Slides: DOI 10.5281/zenodo.4541323 (Scan the QR code)
Sources: ZENODO DOI

A command-line tool, available for all major operating systems (Linux, macOS/OSX, Windows), free & open source
Build on top of Git and Git-annex

Main features:

Version control for arbitrarily large content

version control data and software alongside to code!

Transport logistics for sharing and obtaining data

consume and collaborate on data (analyses) like software

Computationally reproducible data analysis

Track and share provenance of all digital objects

Completely domain-agnostic

Version Control

DataLad knows two things: Datasets and files

A DataLad dataset is a Git repository:

keep track of changes
revert changes or go back to previous states
collect and share digital provenance

Version Control: Data

Datasets have an optional annex for (large or sensitive) data (or text/code).
Identity (hash) and location information is put into Git, rather than file content. The annex, and transport to and from it is managed with git-annex (git-annex.branchable.com)
→ decentralized version control for files of any size.
DataLad works towards wrapping Git and git-annex into a non-complex core-API (helpful for data management novices).

Flexibility and commands of Git and git-annex are preserved (useful for experienced Git/git-annex users).

Version Control: Nesting

Link datasets as "dependencies":
- hierarchies of datasets in super-/sub-dataset relationships
✓ Scalability

adina@bulk1 in /ds/hcp/super on git:master❱ datalad status --annex -r
15530572 annex'd files (77.9 TB recorded total size)
nothing to save, working tree clean

(github.com/datalad-datasets/human-connectome-project-openaccess)

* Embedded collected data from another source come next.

(* ===== verification/ConfigTextSpec.v ===== *)
(** * The text configuration format: saving and reading back, and the inputs
    the parser does not handle. *)
From stdpp Require Import base tactics list numbers option.
From Stdlib Require Import ZArith Lia.
From S2P Require Import Prelude Bytes MemUtil StrEqual Format FormatSpec Writer Config ConfigSpec ConfigFile ConfigFileSpec ConfigText.
#[local] Open Scope Z_scope.

(** ** The text of a tree *)

Definition tabs (level : nat) : list Z := replicate level 9.

Definition name_text (n : string_t) : list Z := s_data n ++ (if z2b (s_length n) then [61] else []).

(** Without the leading tabs. *)
Fixpoint text (level : nat) (t : config_tag) : list Z :=
  match t with
  | TagOther _ n _ => s_data n
  | TagArray _ n data =>
    name_text n ++ [123] ++
    (match data with
     | [] => []
     | _ => [10] ++ List.concat (map (fun t => tabs (S level) ++ text (S level) t ++ [10]) data) ++ tabs level
     end) ++ [125]
  | TagString _ _ _ => []
  | TagInt _ n v => name_text n ++ signed_numeral v
  end.

Definition ident_ok (l : list Z) : Prop :=
  match l with
  | [] => True
  | c :: l => CONFIG_TEXT_FILE_IS_IDENTIFIER_START c = true /\ Forall (fun c => CONFIG_TEXT_FILE_IS_IDENTIFIER c = true) l
  end.

(** The trees the text format can represent: no strings, names are
    identifiers, no integer is the most negative one, and a tag without a value
    has a name. *)
Fixpoint text_ok (t : config_tag) : Prop :=
  (exists l, tag_name t = smm_of l /\ ident_ok l) /\
  match t with
  | TagOther _ n type => type = CONFIG_TAG_TYPE_NONE /\ s_data n <> []
  | TagArray _ _ data => fold_right (fun t P => text_ok t /\ P) True data
  | TagString _ _ _ => False
  | TagInt _ _ v => - 2 ^ 63 < v < 2 ^ 63
  end.

Lemma text_ok_children id name data : text_ok (TagArray id name data) -> Forall text_ok data.
Proof. intros [_ H]. induction data as [| t data IH]; [done|]. destruct H. constructor; auto. Qed.
(** [getOrderedComponents]; [edge_order] is the order of the range that
    fills the graph, [seed_order] the order of the range over [inDegree]. *)
Definition getOrderedComponents (g : gmap string (list string))
    (edge_order seed_order : list string) : list string + error :=
  match build_graph g edge_order ((fun _ => []) <$> g) ((fun _ => 0%Z) <$> g) with
  | inr e => inr e
  | inl (graph, inDegree) =>
      let st := kahn_loop graph (size g) (KState (sources seed_order inDegree) [] inDegree) in
      if decide (length (emitted st) = size g) then inl (emitted st) else inr ErrCyclic
  end.

(** *** Start and Stop *)

(** The orders of the map ranges of one [Start] or [Stop] call. *)
Record Iter : Type := MkIter {
  it_check : list string;
  it_edges : list string;
  it_seed : list string
}.

(** The loop over [component.GetDependencies()] building [ctx]. *)
Fixpoint dependency_context (comps : gmap string Component) (name : string)
    (deps : list string) (ctx : Context) : Context + error :=
  match deps with
  | [] => inl ctx
  | dep :: rest =>
      match comps !! dep with
      | None => inr (ErrDependencyNotFound dep name)
      | Some dc =>
          if negb (IsStarted dc) then inr (ErrDependencyNotStarted dep name)
          else dependency_context comps name rest (<[dep := instance dc]> ctx)
      end
  end.

(** The loop [for _, name := range orderedComponents] of [Start]. *)
Fixpoint start_components (env : Env) (order : list string) (s : System)
    : option error * System :=
  match order with
  | [] => (None, s)
  | name :: rest =>
      match components s !! name with
      | None => (Some (ErrNilComponent name), s)
      | Some c =>
          match dependency_context (components s) name (GetDependencies c) ∅ with
          | inr e => (Some e, s)
          | inl ctx =>
              let '(out, c', tr) := Component_Start env c ctx (log s) in
              let comps' := <[name := c']> (components s) in
              match out with
              | StartErr e => (Some (ErrFailedToStart name e), MkSystem comps' (sys_started s) (context s) tr)
              | StartOk v =>
                  start_components env rest
                    (MkSystem comps' (sys_started s) (<[name := v]> (context s)) tr)
              end
          end
      end
  end.

(** [func (s *System) Start() error] *)
Definition System_Start (env : Env) (it : Iter) (s : System) : option error * System :=
  if sys_started s then (None, s)
  else
    let g := dep_graph (components s) in
    match checkCyclicDependencies g (it_check it) with
    | Some e => (Some e, s)
    | None =>
        match getOrderedComponents g (it_edges it) (it_seed it) with
        | inr e => (Some e, s)
        | inl order =>
            match start_components env order s with
            | (Some e, s') => (Some e, s')
            | (None, s') => (None, MkSystem (components s') true (context s') (log s'))
            end
        end
    end.

(** The loop over the reversed order in [Stop]. *)
Fixpoint stop_components (env : Env) (order : list string) (s : System)
    (lastErr : option error) : option error * System :=
  match order with
  | [] => (lastErr, s)
  | name :: rest =>
      match components s !! name with
      | None => (Some (ErrNilComponent name), s)
      | Some c =>
          let '(err, c', tr) := Component_Stop env c (context s) (log s) in
          stop_components env rest
            (MkSystem (<[name := c']> (components s)) (sys_started s) (context s) tr)
            (match err with
             | Some e => Some (ErrFailedToStop name e)
             | None => lastErr
             end)
      end
  end.

(** [func (s *System) Stop() error] *)
Definition System_Stop (env : Env) (it : Iter) (s : System) : option error * System :=
  if negb (sys_started s) then (None, s)
  else
    match getOrderedComponents (dep_graph (components s)) (it_edges it) (it_seed it) with
    | inr e => (Some e, s)
    | inl order =>
        let '(err, s') := stop_components env (reverse order) s None in
        (err, MkSystem (components s') false (context s') (log s'))
    end.

(** The copy loop [for k, v := range s.context { ctx[k] = v }];
    [entries] is the order of that range. *)
Fixpoint copy_context (entries : list (string * Lifecycle)) (ctx : Context) : Context :=
  match entries with
  | [] => ctx
  | (k, v) :: rest => copy_context rest (<[k := v]> ctx)
  end.

(** [func (s *System) GetContext() Context]; [entries] is the order of the
    range over [s.context] (a permutation of its entries). *)
Definition GetContext (s : System) (entries : list (string * Lifecycle)) : Context :=
  copy_context entries ∅.

(** ** Concrete systems *)

Definition env_ok : Env := MkEnv (fun self _ _ => StartOk self) (fun _ _ _ => None).

Definition abc : gmap string Component :=
  <["compA" := Define "compA" 1 []]> (<["compB" := Define "compB" 2 ["compA"]]>
    (<["compC" := Define "compC" 3 ["compA"; "compB"]]> ∅)).

Definition cyc : gmap string Component :=
  <["compA" := Define "compA" 1 ["compC"]]> (<["compB" := Define "compB" 2 ["compA"]]>
    (<["compC" := Define "compC" 3 ["compB"]]> ∅)).

Definition it_of (l : list string) : Iter := MkIter l l l.

(** A lifecycle whose [Start] returns another value than its receiver. *)
Definition env_plus6 : Env :=
  MkEnv (fun self _ _ => StartOk (self + 6)) (fun _ _ _ => None).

✓ Modularizes research components for transparency, reuse, and access management

Transport logistics

Share datasets easily
Datasets can be "cloned", "pushed", and "updated" from and to local paths, remote hosting services, cloud services, ...

Transport logistics

Disk-space aware workflows: Cloned datasets are lean:

$ datalad clone git@github.com:datalad-datasets/machinelearning-books.git
install(ok): /tmp/machinelearning-books (dataset)
$ cd machinelearning-books && du -sh
348K	.

$ ls
A.Shashua-Introduction_to_Machine_Learning.pdf
B.Efron_T.Hastie-Computer_Age_Statistical_Inference.pdf
C.E.Rasmussen_C.K.I.Williams-Gaussian_Processes_for_Machine_Learning.pdf
D.Barber-Bayesian_Reasoning_and_Machine_Learning.pdf
[...]

file contents are retrieved & dropped on demand on up to per-file granularity:

$ datalad get A.Shashua-Introduction_to_Machine_Learning.pdf
get(ok): /tmp/machinelearning-books/A.Shashua-Introduction_to_Machine_Learning.pdf (file) [from web...]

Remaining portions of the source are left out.